Collected data:
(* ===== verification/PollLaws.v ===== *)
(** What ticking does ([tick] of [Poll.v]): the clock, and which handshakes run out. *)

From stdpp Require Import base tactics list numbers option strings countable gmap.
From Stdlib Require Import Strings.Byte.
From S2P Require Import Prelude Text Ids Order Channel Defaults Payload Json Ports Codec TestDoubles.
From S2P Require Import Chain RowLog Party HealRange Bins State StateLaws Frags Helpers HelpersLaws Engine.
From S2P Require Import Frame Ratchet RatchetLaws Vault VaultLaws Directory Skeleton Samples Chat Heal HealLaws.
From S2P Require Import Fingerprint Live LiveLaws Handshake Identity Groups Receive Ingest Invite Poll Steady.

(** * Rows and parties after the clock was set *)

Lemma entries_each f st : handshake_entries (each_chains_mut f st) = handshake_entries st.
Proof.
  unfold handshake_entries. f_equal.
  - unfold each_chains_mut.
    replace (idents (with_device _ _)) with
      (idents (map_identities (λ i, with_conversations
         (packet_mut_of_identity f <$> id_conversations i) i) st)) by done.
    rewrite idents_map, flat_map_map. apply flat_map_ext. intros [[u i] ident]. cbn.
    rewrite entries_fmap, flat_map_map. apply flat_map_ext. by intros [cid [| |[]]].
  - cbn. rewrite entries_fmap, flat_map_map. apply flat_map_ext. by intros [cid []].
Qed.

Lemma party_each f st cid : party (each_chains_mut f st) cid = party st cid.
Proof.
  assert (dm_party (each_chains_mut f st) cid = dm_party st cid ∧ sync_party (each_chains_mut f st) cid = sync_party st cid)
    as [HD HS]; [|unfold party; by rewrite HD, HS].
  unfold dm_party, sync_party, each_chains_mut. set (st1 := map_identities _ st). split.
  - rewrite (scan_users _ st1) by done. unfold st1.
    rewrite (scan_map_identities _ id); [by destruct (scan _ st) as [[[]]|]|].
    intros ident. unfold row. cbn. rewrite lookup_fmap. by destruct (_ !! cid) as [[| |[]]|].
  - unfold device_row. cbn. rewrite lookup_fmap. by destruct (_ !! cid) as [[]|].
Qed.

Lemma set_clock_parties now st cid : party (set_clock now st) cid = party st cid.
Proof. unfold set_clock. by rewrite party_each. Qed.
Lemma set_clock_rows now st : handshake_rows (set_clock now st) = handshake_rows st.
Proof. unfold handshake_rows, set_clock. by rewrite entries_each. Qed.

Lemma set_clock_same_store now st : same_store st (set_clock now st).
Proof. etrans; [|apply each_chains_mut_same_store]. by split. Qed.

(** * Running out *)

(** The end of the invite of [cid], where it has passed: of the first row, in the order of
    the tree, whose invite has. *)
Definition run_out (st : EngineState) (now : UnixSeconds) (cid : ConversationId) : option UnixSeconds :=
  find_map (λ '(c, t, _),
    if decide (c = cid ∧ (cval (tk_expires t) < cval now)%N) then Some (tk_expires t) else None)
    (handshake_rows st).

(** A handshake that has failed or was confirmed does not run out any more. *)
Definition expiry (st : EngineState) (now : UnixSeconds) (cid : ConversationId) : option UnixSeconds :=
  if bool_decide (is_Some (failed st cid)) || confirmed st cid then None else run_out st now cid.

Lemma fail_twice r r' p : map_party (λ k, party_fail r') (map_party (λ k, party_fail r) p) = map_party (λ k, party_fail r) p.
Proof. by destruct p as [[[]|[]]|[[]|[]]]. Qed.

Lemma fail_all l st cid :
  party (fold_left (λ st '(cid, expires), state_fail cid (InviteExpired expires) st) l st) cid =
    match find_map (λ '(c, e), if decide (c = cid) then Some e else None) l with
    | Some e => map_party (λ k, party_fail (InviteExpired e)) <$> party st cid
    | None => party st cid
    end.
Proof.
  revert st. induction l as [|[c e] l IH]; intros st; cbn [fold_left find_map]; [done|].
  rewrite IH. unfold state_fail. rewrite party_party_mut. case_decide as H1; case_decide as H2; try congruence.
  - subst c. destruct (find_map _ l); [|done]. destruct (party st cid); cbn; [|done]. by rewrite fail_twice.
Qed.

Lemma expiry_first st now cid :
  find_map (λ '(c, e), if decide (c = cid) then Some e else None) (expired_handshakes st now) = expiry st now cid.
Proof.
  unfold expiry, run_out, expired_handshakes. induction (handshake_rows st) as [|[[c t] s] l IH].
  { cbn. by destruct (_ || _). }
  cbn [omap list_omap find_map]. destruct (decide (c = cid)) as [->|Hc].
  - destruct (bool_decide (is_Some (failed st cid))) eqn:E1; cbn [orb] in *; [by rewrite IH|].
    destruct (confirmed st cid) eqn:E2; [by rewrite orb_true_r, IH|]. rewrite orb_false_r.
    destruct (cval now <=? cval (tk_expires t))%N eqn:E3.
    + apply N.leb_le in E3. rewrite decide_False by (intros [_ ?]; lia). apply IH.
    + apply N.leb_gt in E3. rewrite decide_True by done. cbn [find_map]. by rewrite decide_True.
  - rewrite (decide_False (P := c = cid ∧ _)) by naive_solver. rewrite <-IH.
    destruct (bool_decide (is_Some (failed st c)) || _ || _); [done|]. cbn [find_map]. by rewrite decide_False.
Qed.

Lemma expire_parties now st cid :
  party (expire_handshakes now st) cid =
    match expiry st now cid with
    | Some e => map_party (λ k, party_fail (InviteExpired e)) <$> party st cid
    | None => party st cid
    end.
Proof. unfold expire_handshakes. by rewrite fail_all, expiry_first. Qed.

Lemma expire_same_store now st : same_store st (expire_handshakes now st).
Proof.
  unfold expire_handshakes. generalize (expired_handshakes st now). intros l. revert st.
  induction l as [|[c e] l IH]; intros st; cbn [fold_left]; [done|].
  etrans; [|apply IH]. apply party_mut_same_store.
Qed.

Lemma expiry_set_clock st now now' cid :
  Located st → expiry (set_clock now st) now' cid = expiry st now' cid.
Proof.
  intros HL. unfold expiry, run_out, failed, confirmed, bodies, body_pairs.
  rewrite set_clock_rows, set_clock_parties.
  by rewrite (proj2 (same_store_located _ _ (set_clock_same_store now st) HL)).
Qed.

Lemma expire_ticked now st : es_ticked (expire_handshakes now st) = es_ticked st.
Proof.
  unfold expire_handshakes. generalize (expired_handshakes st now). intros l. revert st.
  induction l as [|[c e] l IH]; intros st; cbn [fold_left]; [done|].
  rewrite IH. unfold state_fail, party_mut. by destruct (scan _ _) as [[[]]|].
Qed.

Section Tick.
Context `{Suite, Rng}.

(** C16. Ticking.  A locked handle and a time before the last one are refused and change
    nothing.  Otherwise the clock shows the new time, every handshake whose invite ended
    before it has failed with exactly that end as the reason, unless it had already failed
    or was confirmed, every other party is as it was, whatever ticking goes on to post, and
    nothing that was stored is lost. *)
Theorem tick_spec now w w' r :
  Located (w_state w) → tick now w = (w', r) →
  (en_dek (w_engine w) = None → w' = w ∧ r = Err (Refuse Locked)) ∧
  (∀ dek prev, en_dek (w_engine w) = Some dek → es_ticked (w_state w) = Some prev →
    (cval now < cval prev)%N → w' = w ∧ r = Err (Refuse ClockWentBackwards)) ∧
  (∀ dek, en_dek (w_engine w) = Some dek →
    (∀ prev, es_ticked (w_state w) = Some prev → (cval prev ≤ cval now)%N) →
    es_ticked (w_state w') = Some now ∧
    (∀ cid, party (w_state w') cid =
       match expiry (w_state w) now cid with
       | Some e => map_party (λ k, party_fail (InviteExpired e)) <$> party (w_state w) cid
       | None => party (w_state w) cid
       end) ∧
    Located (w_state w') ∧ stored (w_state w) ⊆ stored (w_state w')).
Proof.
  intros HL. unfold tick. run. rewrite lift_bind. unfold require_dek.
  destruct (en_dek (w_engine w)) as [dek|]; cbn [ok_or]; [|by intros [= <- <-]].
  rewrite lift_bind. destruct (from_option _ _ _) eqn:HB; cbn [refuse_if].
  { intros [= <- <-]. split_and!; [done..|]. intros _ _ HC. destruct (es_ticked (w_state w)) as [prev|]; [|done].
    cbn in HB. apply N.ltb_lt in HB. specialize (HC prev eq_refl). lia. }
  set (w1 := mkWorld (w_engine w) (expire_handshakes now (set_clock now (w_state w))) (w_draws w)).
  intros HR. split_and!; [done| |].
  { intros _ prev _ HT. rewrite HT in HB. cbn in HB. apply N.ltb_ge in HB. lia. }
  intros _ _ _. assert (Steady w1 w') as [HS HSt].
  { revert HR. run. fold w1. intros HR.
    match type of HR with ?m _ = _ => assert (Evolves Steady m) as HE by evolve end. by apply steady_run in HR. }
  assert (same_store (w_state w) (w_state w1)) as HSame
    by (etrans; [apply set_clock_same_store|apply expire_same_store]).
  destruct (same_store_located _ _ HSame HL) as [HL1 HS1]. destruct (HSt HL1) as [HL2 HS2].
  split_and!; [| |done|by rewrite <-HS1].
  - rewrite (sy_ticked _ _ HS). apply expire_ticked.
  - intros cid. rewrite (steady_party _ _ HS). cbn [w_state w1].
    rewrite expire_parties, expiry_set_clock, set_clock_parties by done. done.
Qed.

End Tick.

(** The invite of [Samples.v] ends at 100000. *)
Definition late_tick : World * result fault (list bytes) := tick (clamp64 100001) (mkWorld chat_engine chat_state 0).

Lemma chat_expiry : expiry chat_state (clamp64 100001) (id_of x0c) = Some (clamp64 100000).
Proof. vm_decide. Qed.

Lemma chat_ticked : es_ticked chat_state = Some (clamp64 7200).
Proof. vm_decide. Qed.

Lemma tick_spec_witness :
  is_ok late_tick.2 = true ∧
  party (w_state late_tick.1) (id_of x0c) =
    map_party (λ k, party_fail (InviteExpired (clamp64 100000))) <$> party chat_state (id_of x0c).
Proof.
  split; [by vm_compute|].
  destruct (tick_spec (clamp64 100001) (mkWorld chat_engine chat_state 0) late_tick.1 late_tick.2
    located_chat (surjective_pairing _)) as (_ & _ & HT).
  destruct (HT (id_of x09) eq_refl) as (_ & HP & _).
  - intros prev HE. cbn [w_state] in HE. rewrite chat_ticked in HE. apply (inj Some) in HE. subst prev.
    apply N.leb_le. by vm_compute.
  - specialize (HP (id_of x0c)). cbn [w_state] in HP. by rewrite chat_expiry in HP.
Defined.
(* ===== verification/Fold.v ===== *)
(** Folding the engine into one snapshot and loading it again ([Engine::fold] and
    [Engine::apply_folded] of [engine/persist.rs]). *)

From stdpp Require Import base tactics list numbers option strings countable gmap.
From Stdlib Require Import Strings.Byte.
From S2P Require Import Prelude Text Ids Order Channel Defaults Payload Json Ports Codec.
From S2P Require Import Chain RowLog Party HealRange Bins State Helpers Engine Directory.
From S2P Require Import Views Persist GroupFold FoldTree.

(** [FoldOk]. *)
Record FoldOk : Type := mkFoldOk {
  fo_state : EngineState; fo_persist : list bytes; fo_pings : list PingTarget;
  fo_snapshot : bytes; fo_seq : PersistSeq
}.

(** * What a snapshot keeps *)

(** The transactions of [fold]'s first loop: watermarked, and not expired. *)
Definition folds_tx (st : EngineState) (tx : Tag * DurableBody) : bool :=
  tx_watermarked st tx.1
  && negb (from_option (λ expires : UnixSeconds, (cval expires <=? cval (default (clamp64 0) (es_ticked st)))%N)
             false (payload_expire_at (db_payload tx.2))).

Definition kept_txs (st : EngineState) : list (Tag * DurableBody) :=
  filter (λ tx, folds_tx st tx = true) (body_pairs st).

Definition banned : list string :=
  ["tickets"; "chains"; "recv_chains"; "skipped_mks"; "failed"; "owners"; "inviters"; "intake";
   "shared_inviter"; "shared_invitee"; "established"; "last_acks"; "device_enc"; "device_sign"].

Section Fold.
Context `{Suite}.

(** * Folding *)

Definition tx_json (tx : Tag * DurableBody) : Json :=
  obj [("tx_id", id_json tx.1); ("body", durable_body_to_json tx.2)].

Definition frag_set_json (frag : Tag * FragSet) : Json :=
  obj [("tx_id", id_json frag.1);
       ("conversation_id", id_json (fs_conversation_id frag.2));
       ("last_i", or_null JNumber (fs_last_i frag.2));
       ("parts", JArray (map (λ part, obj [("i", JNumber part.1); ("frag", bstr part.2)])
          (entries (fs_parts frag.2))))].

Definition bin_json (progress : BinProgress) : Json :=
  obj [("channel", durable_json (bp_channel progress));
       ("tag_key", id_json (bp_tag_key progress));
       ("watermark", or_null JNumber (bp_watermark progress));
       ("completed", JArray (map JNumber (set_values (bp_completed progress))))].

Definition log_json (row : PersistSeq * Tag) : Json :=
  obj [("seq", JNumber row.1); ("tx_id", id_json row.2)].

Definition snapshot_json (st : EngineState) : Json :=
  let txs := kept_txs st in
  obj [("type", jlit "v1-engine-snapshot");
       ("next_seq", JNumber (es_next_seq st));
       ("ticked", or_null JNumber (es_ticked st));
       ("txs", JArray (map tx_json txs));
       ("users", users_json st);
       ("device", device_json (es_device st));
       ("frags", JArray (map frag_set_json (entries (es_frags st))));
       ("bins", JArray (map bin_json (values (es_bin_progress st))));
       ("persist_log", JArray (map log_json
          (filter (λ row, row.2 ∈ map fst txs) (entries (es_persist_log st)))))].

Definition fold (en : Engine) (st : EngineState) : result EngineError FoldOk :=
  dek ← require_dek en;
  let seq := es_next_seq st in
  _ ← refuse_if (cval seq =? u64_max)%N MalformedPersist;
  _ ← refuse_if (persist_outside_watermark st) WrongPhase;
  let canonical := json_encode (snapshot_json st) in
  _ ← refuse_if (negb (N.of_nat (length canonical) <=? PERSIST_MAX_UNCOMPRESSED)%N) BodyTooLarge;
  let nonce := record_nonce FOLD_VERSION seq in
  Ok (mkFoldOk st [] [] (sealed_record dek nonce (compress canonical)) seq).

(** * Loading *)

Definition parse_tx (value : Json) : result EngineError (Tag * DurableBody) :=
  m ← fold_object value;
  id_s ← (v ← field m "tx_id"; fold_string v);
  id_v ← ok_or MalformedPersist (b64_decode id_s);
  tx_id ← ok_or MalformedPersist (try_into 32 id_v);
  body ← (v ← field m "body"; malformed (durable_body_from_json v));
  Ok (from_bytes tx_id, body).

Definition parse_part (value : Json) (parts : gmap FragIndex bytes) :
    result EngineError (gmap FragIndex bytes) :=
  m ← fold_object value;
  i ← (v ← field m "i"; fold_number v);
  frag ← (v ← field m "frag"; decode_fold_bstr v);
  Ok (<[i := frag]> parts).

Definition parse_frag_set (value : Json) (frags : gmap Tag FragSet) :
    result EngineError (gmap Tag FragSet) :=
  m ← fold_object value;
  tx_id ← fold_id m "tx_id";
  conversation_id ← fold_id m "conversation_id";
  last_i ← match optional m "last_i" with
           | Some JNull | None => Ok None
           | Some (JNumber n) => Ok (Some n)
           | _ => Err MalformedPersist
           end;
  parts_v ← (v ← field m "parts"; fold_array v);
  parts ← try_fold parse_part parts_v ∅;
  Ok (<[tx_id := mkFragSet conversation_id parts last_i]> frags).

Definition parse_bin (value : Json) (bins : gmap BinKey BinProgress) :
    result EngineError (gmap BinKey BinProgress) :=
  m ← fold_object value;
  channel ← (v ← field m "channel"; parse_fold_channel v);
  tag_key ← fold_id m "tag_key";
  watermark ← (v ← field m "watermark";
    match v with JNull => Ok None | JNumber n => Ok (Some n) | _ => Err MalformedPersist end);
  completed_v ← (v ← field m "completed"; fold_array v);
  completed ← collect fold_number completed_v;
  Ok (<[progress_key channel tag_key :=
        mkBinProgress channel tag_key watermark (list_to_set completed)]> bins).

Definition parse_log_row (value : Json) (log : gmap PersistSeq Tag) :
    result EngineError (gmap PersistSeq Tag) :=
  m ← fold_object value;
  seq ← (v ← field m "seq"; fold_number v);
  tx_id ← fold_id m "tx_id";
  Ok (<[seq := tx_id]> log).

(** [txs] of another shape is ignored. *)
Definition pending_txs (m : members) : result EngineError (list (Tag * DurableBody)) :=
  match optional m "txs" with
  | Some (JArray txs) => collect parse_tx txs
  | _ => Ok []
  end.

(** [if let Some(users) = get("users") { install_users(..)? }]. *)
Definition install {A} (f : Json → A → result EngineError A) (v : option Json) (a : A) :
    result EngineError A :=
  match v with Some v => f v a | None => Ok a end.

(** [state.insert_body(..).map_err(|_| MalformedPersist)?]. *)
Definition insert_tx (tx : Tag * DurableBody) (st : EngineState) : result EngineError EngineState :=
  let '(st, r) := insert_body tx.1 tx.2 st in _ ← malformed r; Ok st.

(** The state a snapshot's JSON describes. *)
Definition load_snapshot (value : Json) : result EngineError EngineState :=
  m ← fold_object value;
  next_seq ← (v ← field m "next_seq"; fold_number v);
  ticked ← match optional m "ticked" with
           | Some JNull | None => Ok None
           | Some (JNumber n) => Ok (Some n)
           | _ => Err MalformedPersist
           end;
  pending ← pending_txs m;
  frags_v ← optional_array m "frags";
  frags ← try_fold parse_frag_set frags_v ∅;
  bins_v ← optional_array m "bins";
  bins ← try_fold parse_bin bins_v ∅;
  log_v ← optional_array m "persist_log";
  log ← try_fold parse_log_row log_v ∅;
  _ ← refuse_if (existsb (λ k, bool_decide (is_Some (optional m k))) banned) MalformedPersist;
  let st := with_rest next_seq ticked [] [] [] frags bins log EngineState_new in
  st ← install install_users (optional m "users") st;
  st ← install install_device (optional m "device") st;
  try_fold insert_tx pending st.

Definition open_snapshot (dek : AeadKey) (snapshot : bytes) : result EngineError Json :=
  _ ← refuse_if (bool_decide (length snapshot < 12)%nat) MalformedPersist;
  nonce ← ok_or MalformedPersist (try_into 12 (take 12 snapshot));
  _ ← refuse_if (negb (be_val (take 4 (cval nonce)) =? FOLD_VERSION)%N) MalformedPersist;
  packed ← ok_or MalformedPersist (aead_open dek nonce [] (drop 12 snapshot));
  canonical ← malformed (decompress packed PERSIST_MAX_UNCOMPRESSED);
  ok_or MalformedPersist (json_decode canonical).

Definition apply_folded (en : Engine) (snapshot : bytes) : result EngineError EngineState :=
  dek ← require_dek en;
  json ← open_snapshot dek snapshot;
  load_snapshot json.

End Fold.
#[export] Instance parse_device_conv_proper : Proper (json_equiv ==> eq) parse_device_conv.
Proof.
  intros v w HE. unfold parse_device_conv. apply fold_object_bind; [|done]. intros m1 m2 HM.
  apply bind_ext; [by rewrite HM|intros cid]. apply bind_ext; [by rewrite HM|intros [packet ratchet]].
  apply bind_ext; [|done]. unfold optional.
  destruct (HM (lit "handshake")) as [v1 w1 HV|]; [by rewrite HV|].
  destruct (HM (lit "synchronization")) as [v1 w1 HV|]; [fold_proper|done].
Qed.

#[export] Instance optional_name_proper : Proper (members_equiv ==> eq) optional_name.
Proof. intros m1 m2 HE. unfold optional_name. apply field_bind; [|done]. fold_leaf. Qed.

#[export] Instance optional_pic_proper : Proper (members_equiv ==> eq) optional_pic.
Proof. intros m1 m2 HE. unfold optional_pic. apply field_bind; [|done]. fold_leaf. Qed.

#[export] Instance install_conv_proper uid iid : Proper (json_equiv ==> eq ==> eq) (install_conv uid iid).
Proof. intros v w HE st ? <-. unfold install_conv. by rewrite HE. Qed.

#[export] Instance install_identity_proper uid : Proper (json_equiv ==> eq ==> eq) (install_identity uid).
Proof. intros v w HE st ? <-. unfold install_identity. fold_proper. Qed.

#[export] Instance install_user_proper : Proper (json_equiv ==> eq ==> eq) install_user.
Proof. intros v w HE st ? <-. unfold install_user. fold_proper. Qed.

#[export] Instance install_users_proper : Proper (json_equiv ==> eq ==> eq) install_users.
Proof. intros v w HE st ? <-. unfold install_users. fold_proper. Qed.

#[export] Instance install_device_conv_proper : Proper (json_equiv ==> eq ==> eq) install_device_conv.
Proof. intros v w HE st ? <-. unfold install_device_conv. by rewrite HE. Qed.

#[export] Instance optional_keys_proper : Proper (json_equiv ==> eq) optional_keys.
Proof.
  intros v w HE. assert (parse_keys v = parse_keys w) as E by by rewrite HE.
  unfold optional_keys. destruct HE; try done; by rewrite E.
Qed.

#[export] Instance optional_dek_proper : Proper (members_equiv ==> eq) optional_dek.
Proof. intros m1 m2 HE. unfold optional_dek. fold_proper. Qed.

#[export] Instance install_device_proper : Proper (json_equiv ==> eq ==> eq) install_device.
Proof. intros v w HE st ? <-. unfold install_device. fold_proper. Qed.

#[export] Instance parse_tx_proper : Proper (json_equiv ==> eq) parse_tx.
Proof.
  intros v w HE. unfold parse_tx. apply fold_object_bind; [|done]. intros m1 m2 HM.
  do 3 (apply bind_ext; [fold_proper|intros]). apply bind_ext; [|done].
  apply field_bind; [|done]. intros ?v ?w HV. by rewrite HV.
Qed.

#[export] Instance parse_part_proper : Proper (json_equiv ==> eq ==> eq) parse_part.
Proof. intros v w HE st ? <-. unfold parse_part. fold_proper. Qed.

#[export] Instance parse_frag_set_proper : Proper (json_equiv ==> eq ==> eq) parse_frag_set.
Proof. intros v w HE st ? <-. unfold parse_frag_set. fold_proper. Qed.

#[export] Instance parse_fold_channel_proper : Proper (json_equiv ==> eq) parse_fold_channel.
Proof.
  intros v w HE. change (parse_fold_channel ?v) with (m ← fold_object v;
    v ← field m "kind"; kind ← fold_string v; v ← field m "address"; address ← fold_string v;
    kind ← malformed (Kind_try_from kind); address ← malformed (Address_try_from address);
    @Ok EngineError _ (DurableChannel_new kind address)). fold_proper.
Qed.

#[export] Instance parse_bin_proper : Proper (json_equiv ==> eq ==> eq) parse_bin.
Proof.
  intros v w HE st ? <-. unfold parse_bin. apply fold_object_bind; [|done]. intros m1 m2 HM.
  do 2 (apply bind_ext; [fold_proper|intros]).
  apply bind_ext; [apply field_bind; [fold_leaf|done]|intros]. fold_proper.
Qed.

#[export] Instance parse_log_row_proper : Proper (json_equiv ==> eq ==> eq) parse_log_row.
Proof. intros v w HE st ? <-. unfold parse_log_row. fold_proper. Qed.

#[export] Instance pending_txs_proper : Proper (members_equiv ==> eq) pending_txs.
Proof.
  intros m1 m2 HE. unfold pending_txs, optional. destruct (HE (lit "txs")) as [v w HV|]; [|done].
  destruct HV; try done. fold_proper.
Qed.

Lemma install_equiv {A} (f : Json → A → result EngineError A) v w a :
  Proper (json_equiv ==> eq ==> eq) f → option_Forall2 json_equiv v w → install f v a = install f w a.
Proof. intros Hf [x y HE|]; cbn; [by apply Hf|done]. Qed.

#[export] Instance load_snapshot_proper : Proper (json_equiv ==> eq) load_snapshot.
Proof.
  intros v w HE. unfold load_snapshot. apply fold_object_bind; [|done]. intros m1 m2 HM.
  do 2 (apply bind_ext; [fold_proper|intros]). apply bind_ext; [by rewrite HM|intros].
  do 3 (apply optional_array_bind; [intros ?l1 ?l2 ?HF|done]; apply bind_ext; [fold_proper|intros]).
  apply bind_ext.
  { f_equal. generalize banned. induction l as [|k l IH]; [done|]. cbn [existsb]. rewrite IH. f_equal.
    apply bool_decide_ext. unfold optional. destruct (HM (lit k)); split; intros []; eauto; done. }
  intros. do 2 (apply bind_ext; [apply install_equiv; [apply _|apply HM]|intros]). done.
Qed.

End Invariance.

## [YOUR INSTRUCTIONS]
The lines above, starting at the one with "Proof. intros m1 m2 HE. unfold optional_name." and ending at the one with "#[export] Instance install_users_proper", are the only ones to return, exactly as written.

## [RESPONSE BELOW]
Proof. intros m1 m2 HE. unfold optional_name. apply field_bind; [|done]. fold_leaf. Qed.

#[export] Instance optional_pic_proper : Proper (members_equiv ==> eq) optional_pic.
Proof. intros m1 m2 HE. unfold optional_pic. apply field_bind; [|done]. fold_leaf. Qed.

#[export] Instance install_conv_proper uid iid : Proper (json_equiv ==> eq ==> eq) (install_conv uid iid).
Proof. intros v w HE st ? <-. unfold install_conv. by rewrite HE. Qed.

#[export] Instance install_identity_proper uid : Proper (json_equiv ==> eq ==> eq) (install_identity uid).
Proof. intros v w HE st ? <-. unfold install_identity. fold_proper. Qed.

#[export] Instance install_user_proper : Proper (json_equiv ==> eq ==> eq) install_user.
Proof. intros v w HE st ? <-. unfold install_user. fold_proper. Qed.

#[export] Instance install_users_proper : Proper (json_equiv ==> eq ==> eq) install_users.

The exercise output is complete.